Produced by Peter Jackson (The Lord of the Rings) District 9 is the feature writing and directing début of South African visual effects artist Neill Blomkamp. The genesis of District 9 is contained within Blomkamp’s impressive 2005 short film Alive in Joburg, where he first introduced the idea of using an alien and human encounter to explore issues of discrimination. Just as films about misunderstood benevolent aliens in the 1950s (The Day the Earth Stood Still, It Came from Outer Space) were calling for an end to the Cold War us-and-them mentality, District 9 is likewise making a strong statement about the damage that can be done when refugees are treated with suspicion before being given any compassion. It is a fascinating contrast to the politics of alien invasion films such as Independence Day and War of the Worlds (original and remake). District 9 is an incredibly effective parable about human rights abuses against refugees, while also functioning as a thrilling science-fiction action film.
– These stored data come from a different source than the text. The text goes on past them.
Definition quotaWindowEnd (start : Z) (w : QuotaWindow) : Z :=
  if decide (w = QuotaWindowHour) then start + timeHour
  else if decide (w = QuotaWindowDay) then start + 24 * timeHour
  else if decide (w = QuotaWindowMonth) then
    AddDate 0 1 0 (seconds_of start) * nanosPerSecond + start mod nanosPerSecond
  else start + timeMinute.

Definition remaining (limit used : Z) : Z :=
  if limit <=? 0 then -1
  else let remain := wrap64 (limit - used) in if remain <? 0 then 0 else remain.

Definition notNegative (d : Z) : Z := if d <? 0 then 0 else d.

(** ** Configurations *)

Record PolicyConfig := MkPolicy {
  AllowedModels : list gostring; AllowedTools : list gostring; AllowedMethods : list gostring; AllowedPaths : list gostring }.
Record RateLimitConfig := MkRate { RequestsPerSecond : Z; Burst : Z }.
Record Config := MkConfig {
  TenantID : gostring; TenantQuota : QuotaConfig; Policy : PolicyConfig; RateLimit : RateLimitConfig;
  Metadata : gmap gostring gostring; UpdatedAt : Z }.
Record InMemoryConfigManager := MkConfigs { configs : gmap gostring Config }.
Definition NewInMemoryConfigManager : InMemoryConfigManager := MkConfigs ∅.
Definition SetTenantConfig (clk : Z) (cfg : Config) (m : InMemoryConfigManager) : InMemoryConfigManager :=
  MkConfigs (<[TenantID cfg := MkConfig (TenantID cfg) (TenantQuota cfg) (Policy cfg) (RateLimit cfg) (Metadata cfg) clk]> (configs m)).
Definition GetTenantConfig (m : InMemoryConfigManager) (tenantID : gostring) : result qErr Config :=
  match configs m !! tenantID with Some cfg => Ok cfg | None => Err ErrTenantNotFound end.
Definition QuotaConfigOf (m : InMemoryConfigManager) (tenantID : gostring) : result qErr QuotaConfig :=
  let? cfg := GetTenantConfig m tenantID in Ok (TenantQuota cfg).
Lemma fixed_step c m m' dec log now rest :
  counts m log now → Forall (λ e, aNow e ≤ now) log → now ≤ nowOf c → 0 ≤ Tokens (cReq c) →
  bounded (log ++ entryOf c :: rest) → fixedCall c m = (m', dec) →
  ∃ log1, counts m' log1 (nowOf c) ∧ Forall (λ e, aNow e ≤ nowOf c) log1 ∧ keyAllow (fixedLimits provider) log c = (log1, dec).
Proof.
  intros Hc Hlog Hnow Htok Hb. unfold fixedCall, AllowFixed, keyAllow.
  assert (Forall (λ e, aNow e ≤ nowOf c) log) as Hlog' by (eapply Forall_impl; [exact Hlog|]; simpl; lia).
  apply (counts_later _ _ _ (nowOf c)) in Hc; [|done].
  destruct (provider (cTenant c)) as [cfg|e] eqn:Ep; [|unfold fixedLimits; rewrite Ep; intros; simplify_eq; eauto].
  pose proof (fixed_cases _ _ Ep) as Hcase. destruct (normalizeQuotaLimits cfg) as [|l ls]; rewrite Hcase.
  { intros; simplify_eq; eauto. }
  assert ((LimRequests l <=? 0) && (LimTokens l <=? 0) = negb (isActive l)) as -> by (unfold isActive; by rewrite negb_involutive).
  destruct (isActive l) eqn:Ha; cbn [negb]; [|intros; simplify_eq; eauto]. rewrite decideFrom_single by done.
  fold (normal c). change (Now (normal c)) with (nowOf c). apply evict_counts in Hc. set (m1 := evictStaleLocked (nowOf c) m) in *.
  set (start := quotaWindowStart (nowOf c) (Window l)). set (cn := match counters m1 !! cTenant c with Some _ => _ | None => _ end).
  set (key := keyOf (cTenant c) (normal c) l).
  assert (windowStart cn = start ∧ windowEnd cn = quotaWindowEnd start (Window l) ∧ (requests cn, tokens cn) = used log key)
    as (Es & Ee & Eu).
  { destruct (Hc _ _ Hcase) as [H1 H2]. specialize (H2 (nowOf c) ltac:(lia)). subst cn. change key with (MkKey (cTenant c) (Window l) start).
    fold start in H2. rewrite <- H2.
    destruct (counters m1 !! cTenant c) as [c0|]; cbn [counted]; [|done].
    destruct (windowStart c0 =? start) eqn:E0; unbool; [|done]. cbn [counter_ok] in H1. by rewrite H1, E0. }
  clearbody cn. pose proof (used_bounded _ key _ _ Hb) as [B1 B2]. unfold plus2 in B1, B2. cbn [fst snd] in B1, B2.
  unfold tooMuch, usedAfter. fold key. rewrite <- Eu in *. cbn [plus2 fst snd] in *. unfold plus2. cbn [fst snd].
  rewrite !wrap64_small by done. destruct (exceeds _ _ _ _) eqn:Ex; intros Hr; injection Hr as <- <-.
  - exists log. split; [|split; [done|]].
    + eapply (counts_insert m1 log c l cn _ false); done.
    + unfold refusal. fold key. rewrite <- Eu. cbn [fst Allowed]. by rewrite Ee.
  - exists (log ++ [entryOf c]). split; [|split; [|done]].
    + eapply (counts_insert m1 log c l _ _ true); [done..|]. rewrite used_snoc. cbn [kTenant kWindow kStart requests tokens].
      rewrite (proj2 (inWindow_key _ _ _ _) (conj eq_refl eq_refl)). change (MkKey _ _ _) with key. by rewrite <- Eu.
    + apply Forall_app; split; [done|]. repeat constructor. cbn. lia.
Qed.
(** [registerRoute] with the app's router, [addRoute] with a group's. *)
Definition registerRoute (r : option RouterRef) (method path : gostring) (h : option H)
    (opts : list RouteOption) (a : App) : App * option coreErr :=
  match validateMutableState (preparationState a) with
  | Some e => (a, Some e)
  | None =>
      match h with
      | None => (a, Some ErrHandlerNil)
      | Some _ =>
          match r with
          | None => (a, Some errNoRouter)
          | Some r =>
              let '(st, e) := AddRoute r method path h opts (rstate a) in
              (with_rstate st a, errRouter <$> e)
          end
      end
  end.

Definition freezeConfig (a : App) : App :=
  MkApp (config a) (router a) (rstate a) (middlewareChain a)
    (if decide (preparationState a = StateMutable) then StateHandlerPrepared else preparationState a)
    (httpServer a) (handler a) (handlerOnce a) (handlerFast a).

Definition buildHandler (a : App) : App :=
  match middlewareChain a, router a with
  | Some chain, Some r =>
      let h := Build chain (ServeHTTP r) in
      MkApp (config a) (router a) (rstate a) (middlewareChain a) (preparationState a) (httpServer a)
        (Some h) (handlerOnce a) (Some h)
  | _, _ => MkApp (config a) (router a) (rstate a) (middlewareChain a) (preparationState a)
              (httpServer a) None (handlerOnce a) (handlerFast a)
  end.

(** [handlerOnce.Do(...)] *)
Definition ensureHandlerPrepared (a : App) : App :=
  if handlerOnce a then a
  else
    let a := freezeConfig a in
    let a := match router a with Some r => with_rstate (Freeze r (rstate a)) a | None => a end in
    let a := buildHandler a in
    MkApp (config a) (router a) (rstate a) (middlewareChain a) (preparationState a) (httpServer a)
      (handler a) true (handlerFast a).

Definition validateServerConfig (cfg : AppConfig) : option coreErr :=
  if bool_decide (trim_space (Addr cfg) = []) || (ReadTimeout cfg <? 0)%Z || (ReadHeaderTimeout cfg <? 0)%Z
     || (WriteTimeout cfg <? 0)%Z || (IdleTimeout cfg <? 0)%Z || (MaxHeaderBytes cfg <? 0)%Z
  then Some errBadConfig else None.

Definition prepareTLSConfig (cfg : TLSConfig) : result coreErr (option cert) :=
  if negb (Enabled cfg) then Ok None
  else if bool_decide (trim_space (CertFile cfg) = []) || bool_decide (trim_space (KeyFile cfg) = [])
       then Err errTLSFiles
  else match LoadX509KeyPair (CertFile cfg) (KeyFile cfg) with
       | Some c => Ok (Some c)
       | None => Err errTLSLoad
       end.

Definition serverConfigSnapshot (a : App) : result coreErr AppConfig :=
  match config a with
  | None => Err errNoConfig
  | Some cfg => match router a, middlewareChain a with
                | Some _, Some _ => Ok cfg
                | _, _ => Err errNoConfig
                end
  end.

Definition installHTTPServer (cfg : AppConfig) (tls : option cert) (h : handlerT) (a : App) : App :=
  MkApp (config a) (router a) (rstate a) (middlewareChain a) StateServerPrepared
    (Some (MkServer (Addr cfg) h (ReadTimeout cfg, ReadHeaderTimeout cfg, WriteTimeout cfg, IdleTimeout cfg)
             (MaxHeaderBytes cfg) tls (negb (HTTP2Enabled cfg))))
    (handler a) (handlerOnce a) (handlerFast a).

(** [Prepare] *)
Definition ensureServerPrepared (a : App) : App * option coreErr :=
  match httpServer a with
  | Some _ =>
      (MkApp (config a) (router a) (rstate a) (middlewareChain a) StateServerPrepared (httpServer a)
         (handler a) (handlerOnce a) (handlerFast a), None)
  | None =>
      match serverConfigSnapshot a with
      | Err e => (a, Some e)
      | Ok cfg =>
          match validateServerConfig cfg with
          | Some e => (a, Some e)
          | None =>
              match prepareTLSConfig (TLS cfg) with
              | Err e => (a, Some e)
              | Ok tls =>
                  let a := ensureHandlerPrepared a in
                  match handler a with
                  | None => (a, Some errHandlerNotConfigured)
                  | Some h => (installHTTPServer cfg tls h a, None)
                  end
              end
          end
      end
  end.

Definition GetServer (a : App) : result coreErr Server :=
  match httpServer a with Some s => Ok s | None => Err errServerNotPrepared end.

(** Running a handler against the router state the app owns. *)
Definition runHandler (h : handlerT) (q : option request) (a : App) : App * option (response H) :=
  let '(st, resp) := h q (rstate a) in (with_rstate st a, Some resp).

(** [App.ServeHTTP]; [None] is the "handler not configured" error page. *)
Definition AppServeHTTP (q : option request) (a : App) : App * option (response H) :=
  let a := ensureHandlerPrepared a in
  match handlerFast a with
  | Some h => runHandler h q a
  | None => (a, None)
  end.

(** ** Histories *)

Inductive app_op :=
| AUse (mws : list (option Middleware))
| ARoute (r : RouterRef) (method path : gostring) (h : option H) (opts : list RouteOption)
| APrepare
| AServe (q : option request).

Definition run_app_op (op : app_op) (a : App) : App :=
  match op with
  | AUse mws => (AppUse mws a).1
  | ARoute r method path h opts => (registerRoute (Some r) method path h opts a).1
  | APrepare => (ensureServerPrepared a).1
  | AServe q => (AppServeHTTP q a).1
  end.

(** What the calls accepted, by their return values: the middlewares in order
    and the routes. *)
Definition accept (op : app_op) (a : App) (acc : list Middleware * registry H) : list Middleware * registry H :=
  match op with
  | AUse mws => match (AppUse mws a).2 with
                | None => (acc.1 ++ omap id mws, acc.2)
                | Some _ => acc
                end
  | ARoute r method path (Some h) opts =>
      match (registerRoute (Some r) method path (Some h) opts a).2 with
      | None => (acc.1, add_entry acc.2 method (new_route r method path opts, h))
      | Some _ => acc
      end
  | _ => acc
  end.

Fixpoint history (ops : list app_op) (a : App) (acc : list Middleware * registry H) :
    App * (list Middleware * registry H) :=
  match ops with
  | [] => (a, acc)
  | op :: ops => history ops (run_app_op op a) (accept op a acc)
  end.

(** ** What the application must answer *)

(** The first middleware registered is the outermost. *)
Fixpoint onion (mws : list Middleware) (k : option request → response H) (q : option request) : response H :=
  match mws with
  | [] => k q
  | m :: mws => match before m q with
                | inl a => a
                | inr q' => after m q (onion mws k q')
                end
  end.

Definition spec_answer (a : registry H) (mna : bool) (q : option request) : response H :=
  match q with
  | None => RUnavailable
  | Some {| req_Method := method; req_Path := None |} => RBadRequest
  | Some {| req_Method := method; req_Path := Some url |} =>
      spec_serve a mna method (canonicalRoutePath url)
  end.

(** Requests the theorems cover: a method without a colon, a path that is empty or begins
    with a slash and has no segment that is literally [:] or [*]; and middlewares that keep
    them so. *)
Definition proper (q : option request) : Prop :=
  good_request q ∧
  match q with
  | Some {| req_Path := Some url |} => (url = [] ∨ has_prefix_byte slash url = true) ∧ unmarked (canonicalRoutePath url)
  | _ => True
  end.
Definition mw_ok (m : Middleware) : Prop := ∀ q q', proper q → before m q = inr q' → proper q'.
District 9 is very fast paced and has a constant feeling of immediacy. Blomkamp uses extensive use of the faux documentary new-media style of filmmaking where mock footage from security tapes and news reports are seamlessly integrated into the action. The world of the film is further fleshed out due to the amazing visual effects used to so vividly create the aliens, their spaceship and other pieces of hardware. This is a rare case in modern cinema where the effects actually look real rather than something designed by committee on a computer during postproduction.
The final key to the why District 9 works so effectively is that it has been written intelligently. As the lead character, Wikus is an unlikely hero as he is selfish, cowardly and prejudiced. However, he is nevertheless identifiable and not beyond redemption. The alien characters are also rendered as fully fleshed out characters and Blomkamp generates an enormous amount of sympathy for them. There is nothing clean-cut or contrived in District 9 and it doesn’t even resolve traditionally. The lack of complete closure naturally leaves open the potential for a sequel but it also feels true in the sense of that the racial conflict at the heart of the film is not something that can be neatly resolved. District 9 is the most original, innovative and entertaining science-fiction film in years and contains the best mix of politics and spectacle since Starship Troopers.